═══ Dataset records

(** The files are in place when the entry is recorded. *)
Lemma payload_written_total dir b w :
  fault_free → is_name dir → disk_ready dir (w_fs w) →
  wp (context ("create backup dir: " +:+ display (backup_dir root dir))
        (create_dir_all (backup_dir root dir));;
      context ("write payload file: " +:+ display (payload_path root dir))
        (fs_write (payload_path root dir) b)) (λ r w', r = Ok () ∧
    quiet w w' ∧ w_db w' = w_db w ∧ w_uuid w' = w_uuid w ∧
    w_fs w' !! payload_path root dir = Some (File b) ∧
    w_fs w' !! backup_dir root dir = Some Dir ∧
    w_fs w' !! metadata_path root dir ≠ Some Dir ∧ state_ready root (w_fs w') ∧
    (tidy (w_fs w) → tidy (w_fs w'))) w.
Proof.
  intros Hff Hn [Hs Hd Hp Hm]. wp_steps.
  eapply wp_mono; [apply wp_and; [apply create_dir_all_spec|by apply create_dir_all_total]|].
  intros r1 w1 [(fs1 & -> & Ha & Hpre & Hr1) ->]. wp_steps.
  pose proof (backup_dir_eq root dir Hn) as Hbd. pose proof (payload_path_eq root dir Hn) as Hpp.
  pose proof (metadata_path_eq root dir Hn) as Hmp. rewrite Hbd in *.
  assert (∀ q, length root + 2 < length q → fs1 !! q = w_fs w !! q) as Hlong.
  { intros q Hq. apply Hpre. intros Hpf%prefix_length. rewrite length_app in Hpf. simpl in Hpf. lia. }
  assert (∀ q, fs1 !! (root ++ "state" :: q) = w_fs w !! (root ++ "state" :: q)) as Hstate.
  { intros q. apply Hpre. intros [k Hk]. rewrite <- app_assoc in Hk. by simplify_eq/=. }
  assert (∀ q, length q ≠ length root + 3 → <[payload_path root dir:=File b]> fs1 !! q = fs1 !! q) as Hshort.
  { intros q Hq. apply lookup_insert_ne. intros <-. apply Hq. rewrite Hpp, length_app. done. }
  eapply wp_mono; [apply wp_and; [apply fs_write_spec|apply fs_write_total; [done| |]]|];
    cbn [w_fs set_fs tick_io].
  { rewrite Hpp. change ["backups"; dir; "collection.anki2"] with (["backups"; dir] ++ ["collection.anki2"]).
    rewrite app_assoc. apply parent_ok_snoc; [by intros [_ ?]%app_nil|]. apply Hr1. by intros [_ ?]%app_nil. }
  { rewrite Hlong; [done|]. rewrite Hpp, length_app. simpl. lia. }
  intros r2 w2 [(fs2 & -> & Hr2) ->]. cbn [w_fs set_fs tick_io] in *. destruct Hr2 as [-> _].
  split; [done|]. split_and!; [by repeat split|done|done|apply lookup_insert_eq|..].
  - rewrite Hshort by (rewrite length_app; simpl; lia). apply Hr1. by intros [_ ?]%app_nil.
  - rewrite lookup_insert_ne by (by apply payload_not_metadata). rewrite Hlong; [done|].
    rewrite Hmp, length_app. simpl. lia.
  - unfold state_ready in *. rewrite state_dir_eq, pointer_tmp_eq, pointer_path_eq in *.
    by rewrite !Hshort, !Hstate by (rewrite length_app; simpl; lia).
  - apply tidy_payload; [done|done|]. by rewrite Hbd.
Qed.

══════

What is expected >> In the data above, find the line with "w_fs w' !! payload_path" and the line with "pose proof (metadata_path_eq". Retype both, plus every line between them, exactly.

Exercise result >>
    w_fs w' !! payload_path root dir = Some (File b) ∧
    w_fs w' !! backup_dir root dir = Some Dir ∧
    w_fs w' !! metadata_path root dir ≠ Some Dir ∧ state_ready root (w_fs w') ∧
    (tidy (w_fs w) → tidy (w_fs w'))) w.
Proof.
  intros Hff Hn [Hs Hd Hp Hm]. wp_steps.
  eapply wp_mono; [apply wp_and; [apply create_dir_all_spec|by apply create_dir_all_total]|].
  intros r1 w1 [(fs1 & -> & Ha & Hpre & Hr1) ->]. wp_steps.
  pose proof (backup_dir_eq root dir Hn) as Hbd. pose proof (payload_path_eq root dir Hn) as Hpp.
  pose proof (metadata_path_eq root dir Hn) as Hmp. rewrite Hbd in *.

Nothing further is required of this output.